I am often called upon to write a formal recommendation for people, and I always struggle with how to close the letter. Typically, I’ll use words like, “Sincerely,” “Cordially,” or “Respectfully.” But consider how the Apostle Paul closed his letter to a group of believers in Colossae. “I, Paul, write this greeting with my own hand. Remember my chains. Grace be with you.” (Colossians 4:18, ESV) “Remember my chains.” Those three words stand in huge contrast to my experience as Christian.
Paul took the liberty to share with the Corinthian church in more detail, some of what he suffered during his ministry
Five times I received at the hands of the Jews the forty lashes less one. Three times I was beaten with rods. Once I was stoned. Three times I was shipwrecked; a night and a day I was adrift at sea; on frequent journeys, in danger from rivers, danger from robbers, danger from my own people, danger from Gentiles, danger in the city, danger in the wilderness, danger at sea, danger from false brothers; in toil and hardship, through many a sleepless night, in hunger and thirst, often without food, in cold and exposure. And, apart from other things, there is the daily pressure on me of my anxiety for all the churches. (2 Corinthians 11:24-28, ESV)
Most Christians in the West have little or no experience with persecution, but 74% of the world’s population, over 5 billion people, live in countries where there are extreme restrictions on religious freedom (Pew Research Study – Jan 2014). According to the Open Doors World Watch list, 2014 set a record for the number of Christians facing persecution. Approximately 100 million Christians across the globe face dire consequences for believing and practicing their faith in Jesus.
There are multiple stories that break in on our news feed, but one that continues to grip me happened 2 1/2 year ago, on April 2, 2015 — a Thursday — the day before Good Friday. On this particular morning at 5 am, gunmen broke into a Christian prayer meeting on the college campus in Garissa, Kenya. They stormed the dormitories, demanding the separation of Muslim and Christian students and then placed the Christians face down on the floor and executed them, killing 147. One student was quoted as saying, “If you were a Christian you were shot on the spot. With each blast of the gun, I thought I was going to die.”

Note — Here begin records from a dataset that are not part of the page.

Lemma delete_session_other_row (sid sid' : string) (w : World) :
  sid <> sid' \/ reclaimed fault sid = false ->
  sessions (fst (delete_session fault sid w)) !! sid' = sessions w !! sid'.
Proof.
  unfold delete_session, reclaimed.
  destruct (fault sid) as [[]|]; simpl; try reflexivity.
  intros [Hne|Hf]; [|discriminate]. now apply lookup_delete_ne.
Qed.

Lemma delete_session_outcome (sid : string) (w : World) :
  snd (delete_session fault sid w) =
    match fault sid with
    | None => Returned tt
    | Some step => Raised (step_error step)
    end.
Proof. unfold delete_session. now destruct (fault sid) as [[]|]. Qed.
End SweepFacts.

Section SweepResults.
Import VectorStore Cleanup.

Variable fault : string -> option TeardownStep.

(** The loop visits every listed session once, in order, whatever the
    earlier teardowns did. *)
Lemma sweep_spec (expired : list (string * option string)) (w : World)
    (count : Z) (log : list LogLine) :
  exists w',
    sweep fault expired w count log =
      (w', count + Z.of_nat (List.length (List.filter (reclaimed fault) (map fst expired))),
       log ++ map (sweep_line fault) (map fst expired)) /\
    (forall sid, fully_reclaimed sid w -> fully_reclaimed sid w') /\
    (forall sid, In sid (map fst expired) -> fault sid = None -> fully_reclaimed sid w') /\
    (forall sid, ~ In sid (map fst expired) \/ reclaimed fault sid = false ->
       sessions w' !! sid = sessions w !! sid).
Proof.
  revert w count log. induction expired as [|session rest IH]; intros w count log.
  - exists w. simpl. rewrite Z.add_0_r, app_nil_r.
    split; [reflexivity|]. split; [auto|]. split; [intros sid [] | reflexivity].
  - simpl. pose proof (delete_session_outcome fault (fst session) w) as Hout.
    destruct (delete_session fault (fst session) w) as [w1 o] eqn:Hdel. simpl in Hout.
    assert (Hkeep : forall sid, fully_reclaimed sid w -> fully_reclaimed sid w1).
    { intros sid H. replace w1 with (fst (delete_session fault (fst session) w))
        by now rewrite Hdel. now apply delete_session_keeps_reclaimed. }
    assert (Hrows : forall sid, fst session <> sid \/ reclaimed fault (fst session) = false ->
              sessions w1 !! sid = sessions w !! sid).
    { intros sid H. replace w1 with (fst (delete_session fault (fst session) w))
        by now rewrite Hdel. now apply delete_session_other_row. }
    cbn [map List.filter].
    destruct (fault (fst session)) as [step|] eqn:Hf; subst o.
    + assert (Hr : reclaimed fault (fst session) = false)
        by (unfold reclaimed; now rewrite Hf).
      assert (Hline : sweep_line fault (fst session)
                      = LogError (fst session) (step_error step))
        by (unfold sweep_line; now rewrite Hf).
      rewrite Hr, Hline.
      destruct (IH w1 count (log ++ [LogError (fst session) (step_error step)]))
        as (w' & Hsweep & Hmono & Hdone & Hother).
      exists w'. rewrite Hsweep, <- app_assoc. split; [reflexivity|].
      split; [auto|]. split.
      * intros sid [<-|Hin] Hnone; [congruence | auto].
      * intros sid Hsid. rewrite Hother, Hrows; [reflexivity | now right |].
        destruct Hsid as [Hsid|Hsid]; [left; tauto | now right].
    + assert (Hr : reclaimed fault (fst session) = true)
        by (unfold reclaimed; now rewrite Hf).
      assert (Hline : sweep_line fault (fst session) = LogDeleted (fst session))
        by (unfold sweep_line; now rewrite Hf).
      rewrite Hr, Hline.
      destruct (delete_session_returned fault _ _ _ Hdel) as (_ & Hgone & _).
      destruct (IH w1 (count + 1) (log ++ [LogDeleted (fst session)]))
        as (w' & Hsweep & Hmono & Hdone & Hother).
      exists w'. rewrite Hsweep, <- app_assoc. split.
      * cbn [List.length app]. f_equal. f_equal. lia.
      * split; [auto|]. split.
        -- intros sid [<-|Hin] Hnone; [auto | auto].
        -- intros sid Hsid. rewrite Hother.
           ++ apply Hrows. left. destruct Hsid as [Hsid|Hsid]; [tauto|].
              intros <-. congruence.
           ++ destruct Hsid as [Hsid|Hsid]; [left; tauto | now right].
Qed.
(** * Lab Four: sequential and task-parallel quicksort

    A shallow embedding of [Lab Four/main.c].  The C functions act on an
    [int*] through reads and writes; here they are computations in a small
    state-and-error monad whose state holds the array, a log of the memory
    accesses and calls performed, and the pool of OpenMP tasks that were
    created and have not run yet.  Loops and recursion are driven by fuel. *)

From stdpp Require Import base numbers list sorting.

Local Open Scope Z_scope.

(** ** Machine integers *)

(** Value of an [int] after an arithmetic operation: two's complement
    wrap-around on 32 bits. *)
Definition int_wrap (z : Z) : Z := (z + 2 ^ 31) `mod` 2 ^ 32 - 2 ^ 31.

(** Value of a [long] (64 bits). *)
Definition long_wrap (z : Z) : Z := (z + 2 ^ 63) `mod` 2 ^ 64 - 2 ^ 63.

Definition int_add (a b : Z) : Z := int_wrap (a + b).
Definition int_sub (a b : Z) : Z := int_wrap (a - b).

(** C division truncates toward zero. *)
Definition int_div (a b : Z) : Z := int_wrap (a ÷ b).

(** Largest array length for which [left + right] cannot overflow. *)
Definition max_length : Z := 2 ^ 30.

(** [static const long Num_To_Sort = 1000000;] *)
Definition Num_To_Sort : Z := 1000000.

(** [static const long Cut_Off = 10000;] *)
Definition Cut_Off : Z := 10000.

(** ** Program state *)

Inductive event : Type :=
  | EvRead (k : Z)                (* arr[k] was read *)
  | EvWrite (k : Z)               (* arr[k] was written *)
  | EvEnter (left right : Z)      (* a sorting function was entered *)
  | EvSpawn (left right : Z)      (* an omp task was created *)
  | EvFinish (left right : Z).    (* an omp task ran to its end *)

(** A task captures its arguments when it is created ([left], [right], [i]
    and [j] are firstprivate in the task region). *)
Abbreviation task := (Z * Z)%type (only parsing).

Record state : Type := State {
  mem : list Z;          (* the array [arr] *)
  trace : list event;    (* most recent event first *)
  pool : list task       (* tasks created and not yet started *)
}.

Definition initial (arr : list Z) : state := State arr [] [].

Inductive outcome (A : Type) : Type :=
  | Ok (a : A) (s : state)
  | Fault (s : state)             (* access outside the array *)
  | OutOfFuel.
Global Arguments Ok {A} a s.
Global Arguments Fault {A} s.
Global Arguments OutOfFuel {A}.
(* ================================================================== *)
(** * JavaScript numbers                                               *)
(* ================================================================== *)

Module Num.

Inductive num : Type :=
| NaN
| NInf
| Fin (q : Q)
| PInf.

Definition Qltb (x y : Q) : bool := negb (Qle_bool y x).

Definition of_Z (z : Z) : num := Fin (inject_Z z).

(** the integer a number is, for printing literals *)
Definition to_Z (n : num) : option Z :=
  match n with
  | Fin (Qmake z 1) => Some z
  | _ => None
  end.

(** unary minus *)
Definition neg (a : num) : num :=
  match a with
  | NaN => NaN
  | NInf => PInf
  | Fin q => Fin (- q)
  | PInf => NInf
  end.

(** [a + b] *)
Definition add (a b : num) : num :=
  match a, b with
  | NaN, _ | _, NaN => NaN
  | PInf, NInf | NInf, PInf => NaN
  | PInf, _ | _, PInf => PInf
  | NInf, _ | _, NInf => NInf
  | Fin x, Fin y => Fin (x + y)
  end.

(** [a - b] *)
Definition sub (a b : num) : num := add a (neg b).

(** sign of an infinite product or quotient *)
Definition signed_inf (positive : bool) : num :=
  if positive then PInf else NInf.
(** * QDataflowCanvas: model-view synchronisation and interaction engine

    A shallow embedding of [qdataflowcanvas.cpp] / [qdataflowcanvas.h].

    The C++ objects live in typed stores indexed by addresses; a pointer is an
    address, and dereferencing an address that holds no object is a fault.
    Everything the Qt library computes from geometry (hit tests, stacking
    order, text metrics, painting) is outside the embedding: hit-test results
    arrive as part of the events, and [raiseItem], [paint] and
    [updateCompletion], which only restack or repaint, are not represented.
    Of [adjust], which recomputes the end points of connections, the
    embedding keeps the pointers it goes through.  Where an item lies is
    geometry as well: [setPos] and what it triggers in a node ([itemChange]
    for [ItemPositionHasChanged]: snapping to the grid in floating point and
    telling the model node its position) are not represented, neither when a
    node is dragged nor when it is made or moved by the model.

    The model ([QDataflowModel]) is an external collaborator.  A command issued
    to it is appended to the history [issued]; what the model answers arrives
    later as a notification. *)

From Stdlib Require Import ZArith String List Bool Lia.
From stdpp Require Import base option list gmap.

Local Open Scope Z_scope.

(* [set_solver] clears hypotheses it has already consumed. *)
#[local] Set Warnings "-clear-no-such-hyp".

(** ** Identities *)

(** [QDataflowModelNode*] and [QDataflowModelConnection*]: identities handed
    out by the model. *)
Abbreviation ptr := positive (only parsing).
(** Address of a visual object owned by the canvas. *)
Abbreviation addr := positive (only parsing).

(** What the handlers read through a [QDataflowModelNode*] when the node is
    announced. *)
Record QDataflowModelNode := mkModelNode {
  mn_ptr : ptr;
  mn_text : string;
  mn_inletCount : Z;
  mn_outletCount : Z;
  mn_pos : Z * Z
}.

(** [modelConnection->source()] and [->dest()], each a (node, index) pair. *)
Record QDataflowModelConnection := mkModelConnection {
  mc_ptr : ptr;
  mc_source : ptr * Z;
  mc_dest : ptr * Z
}.

(** ** Histories kept next to the state *)

(** Commands of [QDataflowModel] called by the canvas. *)
Inductive Command :=
| create (pos : Z * Z) (text : string) (inletCount outletCount : Z)
| remove (node : ptr)
| setText (node : ptr) (text : string)
| connect (sourceNode : ptr) (outlet : Z) (destNode : ptr) (inlet : Z)
| disconnect (sourceNode : ptr) (outlet : Z) (destNode : ptr) (inlet : Z).

(** Lines written with [qWarning] / [qDebug]. *)
Inductive Diagnostic :=
| UnknownNode (node : ptr)
| UnknownConnection (conn : ptr)
| RemoveNullItem
| RemoveForeignItem (item : addr).

(** Calls that take an item out of the scene or free it, in program order. *)
Inductive SceneOp :=
| RemovedConnection (conn : addr)
| RemovedNode (node : addr)
| RemovedIOlet (iolet : addr)
| DeletedIOlet (iolet : addr).

(** ** Visual objects *)

Inductive Pen := tempConnectionPen | connectionPen | invalidConnectionPen.

Record QDataflowNodeTextLabel := mkLabel {
  plainText : string;
  textEditable : bool;
  completionItems_ : list string;
  completionIndex_ : Z;
  completionActive_ : bool
}.

Record QDataflowNode := mkNode {
  modelNode_ : ptr;
  inlets_ : list addr;
  outlets_ : list addr;
  textItem_ : QDataflowNodeTextLabel;
  valid_ : bool;
  oldText_ : string;
  node_selected : bool;
  node_acceptHover : bool
}.

Inductive IOletKind := Inlet | Outlet.

(** [QDataflowIOlet] with its two subclasses; [tmpConn_] belongs to an outlet
    and stays [None] on an inlet. *)
Record QDataflowIOlet := mkIOlet {
  kind : IOletKind;
  node_ : addr;
  index_ : Z;
  io_connections_ : list addr;
  tmpConn_ : option Pen
}.

Record QDataflowConnection := mkConnection {
  modelConnection_ : ptr;
  source_ : addr;
  dest_ : addr;
  conn_selected : bool;
  conn_acceptHover : bool
}.

(** ** The canvas, its stores and its scene *)

Record QDataflowCanvas := mkCanvas {
  completion_ : string → list string;
  nodes_ : gmap ptr addr;
  connections_ : gmap ptr addr;
  showIOletsTooltips_ : bool;
  showObjectHoverFeedback_ : bool;
  showConnectionHoverFeedback_ : bool;
  (* stores *)
  nodeStore : gmap addr QDataflowNode;
  ioletStore : gmap addr QDataflowIOlet;
  connStore : gmap addr QDataflowConnection;
  nextAddr : addr;
  (* scene *)
  sceneNodes : gset addr;
  sceneConns : gset addr;
  focusItem : option addr;
  (* histories *)
  issued : list Command;
  diagnostics : list Diagnostic;
  sceneLog : list SceneOp
}.
(** * Gold dashboard: the indicator computation of the two scripts

    [gold_dashboard.py] and [gold_dashboard_streamlit.py] fetch a frame of
    OHLCV bars and add three columns to it, two simple moving averages of
    the closing price and an RSI oscillator, with a handful of pandas calls.
    This development embeds those calls and the two scripts' use of them.

    Numbers.  The scripts compute on IEEE doubles.  Here a double is an
    exact rational or one of the three special values NaN, +inf, -inf, with
    the IEEE rules for the special values (x/0, inf-inf, comparisons with
    NaN, ...).  Rounding is not modelled and the two zeros are not told
    apart: a zero divisor is taken as +0.  For the RSI the sign of a zero
    [avg_loss] only flips the sign of the infinite [rs], and
    100 - 100/(1 + rs) is 100 for either sign. *)

From Stdlib Require Import QArith Qminmax Qabs Lqa Lia.
From stdpp Require Import gmap strings list fin_maps.

Local Open Scope Q_scope.

(** ** Doubles *)

Inductive Float : Type :=
  | NaN
  | PosInf
  | NegInf
  | Num (q : Q).

Definition Qltb (a b : Q) : bool := negb (Qle_bool b a).

Definition isna (x : Float) : bool :=
  match x with NaN => true | _ => false end.

(** [x == x] on doubles: false exactly for NaN. *)
Definition notna (x : Float) : bool := negb (isna x).

Definition fneg (x : Float) : Float :=
  match x with
  | NaN => NaN
  | PosInf => NegInf
  | NegInf => PosInf
  | Num a => Num (- a)
  end.

Definition fadd (x y : Float) : Float :=
  match x, y with
  | NaN, _ | _, NaN => NaN
  | PosInf, NegInf | NegInf, PosInf => NaN
  | PosInf, _ | _, PosInf => PosInf
  | NegInf, _ | _, NegInf => NegInf
  | Num a, Num b => Num (a + b)
  end.

Definition fsub (x y : Float) : Float := fadd x (fneg y).

Definition fmul (x y : Float) : Float :=
  match x, y with
  | NaN, _ | _, NaN => NaN
  | Num a, Num b => Num (a * b)
  | Num a, PosInf | PosInf, Num a =>
      if Qeq_bool a 0 then NaN else if Qltb 0 a then PosInf else NegInf
  | Num a, NegInf | NegInf, Num a =>
      if Qeq_bool a 0 then NaN else if Qltb 0 a then NegInf else PosInf
  | PosInf, PosInf | NegInf, NegInf => PosInf
  | PosInf, NegInf | NegInf, PosInf => NegInf
  end.

(** numpy's true division: a zero divisor gives an infinity, or NaN for 0/0;
    it does not raise. *)
Definition fdiv (x y : Float) : Float :=
  match x, y with
  | NaN, _ | _, NaN => NaN
  | Num a, Num b =>
      if Qeq_bool b 0
      then (if Qeq_bool a 0 then NaN else if Qltb 0 a then PosInf else NegInf)
      else Num (a / b)
  | Num _, PosInf | Num _, NegInf => Num 0
  | PosInf, Num b => if Qltb b 0 then NegInf else PosInf
  | NegInf, Num b => if Qltb b 0 then PosInf else NegInf
  | PosInf, PosInf | PosInf, NegInf | NegInf, PosInf | NegInf, NegInf => NaN
  end.

(** [x < y]; every comparison with NaN is false. *)
Definition flt (x y : Float) : bool :=
  match x, y with
  | NaN, _ | _, NaN => false
  | Num a, Num b => Qltb a b
  | NegInf, NegInf => false
  | NegInf, _ => true
  | _, NegInf => false
  | PosInf, _ => false
  | Num _, PosInf => true
  end.

Definition fgt (x y : Float) : bool := flt y x.

(** [x != y] is [negb (feqb x y)]; NaN differs from everything. *)
Definition feqb (x y : Float) : bool :=
  match x, y with
  | Num a, Num b => Qeq_bool a b
  | PosInf, PosInf | NegInf, NegInf => true
  | _, _ => false
  end.

(** Equality of doubles up to the representation of the rational. *)
Definition feq (x y : Float) : Prop :=
  match x, y with
  | NaN, NaN | PosInf, PosInf | NegInf, NegInf => True
  | Num a, Num b => a == b
  | _, _ => False
  end.

(** ** pandas Series of doubles, by position *)

Abbreviation Series := (list Float).

(** [of_reals] is a column of finite prices. *)
Definition of_reals (qs : list Q) : Series := Num <$> qs.

(** [s.diff()]: the first position has no predecessor. *)
Definition diff (s : Series) : Series :=
  match s with
  | [] => []
  | _ :: tl => NaN :: zip_with fsub tl s
  end.

(** [s.clip(lower=lo)] and [s.clip(upper=hi)]: NaN is kept. *)
Definition clip_lower (lo : Float) (s : Series) : Series :=
  (fun x => if isna x || negb (flt x lo) then x else lo) <$> s.

Definition clip_upper (hi : Float) (s : Series) : Series :=
  (fun x => if isna x || negb (fgt x hi) then x else hi) <$> s.

(** [s > c] and [s < c], the boolean masks. *)
Definition gt_scalar (s : Series) (c : Float) : list bool := (fun x => fgt x c) <$> s.
Definition lt_scalar (s : Series) (c : Float) : list bool := (fun x => flt x c) <$> s.

(** [s.where(cond, other)]: keep where the mask holds, else [other]. *)
Definition series_where (s : Series) (cond : list bool) (other : Float) : Series :=
  zip_with (fun x (c : bool) => if c then x else other) s cond.

(** [-s], [a / b], [c + s], [c / s], [c - s]. *)
Definition series_neg (s : Series) : Series := fneg <$> s.
Definition series_div (a b : Series) : Series := zip_with fdiv a b.
Definition scalar_add (c : Float) (s : Series) : Series := fadd c <$> s.
Definition scalar_div (c : Float) (s : Series) : Series := fdiv c <$> s.
Definition scalar_sub (c : Float) (s : Series) : Series := fsub c <$> s.

(** *** [s.rolling(w).mean()]

    The window at position [i] is the positions [i-w+1 .. i] that exist.
    [min_periods] defaults to the window size: the mean is taken over the
    non-NaN entries of the window when there are at least [w] of them. *)

Definition window (w i : nat) (s : Series) : Series :=
  drop (S i - w) (take (S i) s).

Definition fsum (s : Series) : Float := foldr fadd (Num 0) s.

Definition window_mean (minp : nat) (win : Series) : Float :=
  let obs := filter (fun x => notna x = true) win in
  if (minp <=? length obs)%nat && (0 <? length obs)%nat
  then fdiv (fsum obs) (Num (inject_Z (Z.of_nat (length obs))))
  else NaN.

Definition rolling_mean (w : nat) (s : Series) : Series :=
  (fun i => window_mean w (window w i s)) <$> seq 0 (length s).

(** *** [s.ewm(span=p).mean()]

    pandas runs one pass over the column with three running values: the
    weighted mean so far, the weight of the past and the number of
    observations.  The defaults are in force: [adjust=True] (a new
    observation has weight 1 and the mean is renormalised by the total
    weight), [ignore_na=False] (the past decays over a NaN position too)
    and [min_periods=0], which the pass raises to 1. *)

Record ewm_state : Type := EwmState {
  weighted : Float;
  old_wt : Q;
  nobs : nat
}.

Section Ewm.
Variable span : nat.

The world in which many of our brothers and sisters in Christ live is vastly different from ours. We are naive and possibly arrogant, to believe that our “Americanized Christian experience” of religious freedom and prosperity is what the overwhelming majority of Christians experience, both throughout history and in our current day. Many times it’s hard for us to identify with those who are suffering such big things, including the loss of life.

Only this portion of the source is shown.